* **Saved entries**

[Start of section]

(** The block mapping reader meets the scalar, no colon behind it, and gives up
    with the scalar as the node. *)
Lemma scalar_no_mapping comp s2 :
  comp 0 CONTEXT_FLOW_OUT false true inner = Done true s2 ->
  (l_position s2 = slen text /\ l_line s2 = 0) \/ l_line s2 <> 0 ->
  readBlockMapping cfg comp 0 0 (set_heap [OArr []] initial) = Done true (set_anchor None (set_tag None s2)).
Proof.
  intros Hc Hpos. pose proof start_facts. destruct fuel_pos as [n Hn].
  unfold readBlockMapping, gets, new_obj. do 3 (erewrite bind_Done by done). erewrite bind_Done by (by apply no_anchor).
  cbn [alloc_obj l_heap l_anchor set_heap initial l_tag app length].
  erewrite bind_Done with (a := inl true) (s' := set_anchor None (set_tag None s2)); [done|].
  rewrite Hn. cbn [mapping_loop]. erewrite bind_Done by (by apply ch_first).
  destruct (Z.eqb_spec c0 0); [lia|]. unfold gets. do 2 (erewrite bind_Done by done).
  erewrite bind_Done with (a := inl true) (s' := set_anchor None (set_tag None s2)); [done|].
  unfold read_key. erewrite bind_Done by (by apply ch_first).
  unfold gets. do 2 (erewrite bind_Done by done).
  destruct (Z.eqb_spec c0 63), (Z.eqb_spec c0 58); try lia. cbn [orb andb].
  change (set_heap [OArr []; OObj []] (set_heap [OArr []] initial)) with inner.
  erewrite bind_Done by exact Hc. cbn [negb]. erewrite bind_Done by done.
  change (l_line inner) with 0.
  destruct (Z.eqb_spec (l_line s2) 0) as [E|E].
  - destruct Hpos as [[Hp _]|?]; [|done]. erewrite bind_Done with (a := 10) (s' := s2).
    + change (10 =? 58) with false. cbn [mv_detected]. done.
    + unfold seek. rewrite Hn. cbn [seek_fuel]. by erewrite bind_Done by (by apply ch_lf).
  - done.
Qed.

[End of section]

* **Problem description**
Your task is to quote, without any alteration, the lines running from the top of the records to the line that holds "destruct (Z.eqb_spec c0 63), (Z.eqb_spec", both included.

* **Answer section**
(** The block mapping reader meets the scalar, no colon behind it, and gives up
    with the scalar as the node. *)
Lemma scalar_no_mapping comp s2 :
  comp 0 CONTEXT_FLOW_OUT false true inner = Done true s2 ->
  (l_position s2 = slen text /\ l_line s2 = 0) \/ l_line s2 <> 0 ->
  readBlockMapping cfg comp 0 0 (set_heap [OArr []] initial) = Done true (set_anchor None (set_tag None s2)).
Proof.
  intros Hc Hpos. pose proof start_facts. destruct fuel_pos as [n Hn].
  unfold readBlockMapping, gets, new_obj. do 3 (erewrite bind_Done by done). erewrite bind_Done by (by apply no_anchor).
  cbn [alloc_obj l_heap l_anchor set_heap initial l_tag app length].
  erewrite bind_Done with (a := inl true) (s' := set_anchor None (set_tag None s2)); [done|].
  rewrite Hn. cbn [mapping_loop]. erewrite bind_Done by (by apply ch_first).
  destruct (Z.eqb_spec c0 0); [lia|]. unfold gets. do 2 (erewrite bind_Done by done).
  erewrite bind_Done with (a := inl true) (s' := set_anchor None (set_tag None s2)); [done|].
  unfold read_key. erewrite bind_Done by (by apply ch_first).
  unfold gets. do 2 (erewrite bind_Done by done).
  destruct (Z.eqb_spec c0 63), (Z.eqb_spec c0 58); try lia. cbn [orb andb].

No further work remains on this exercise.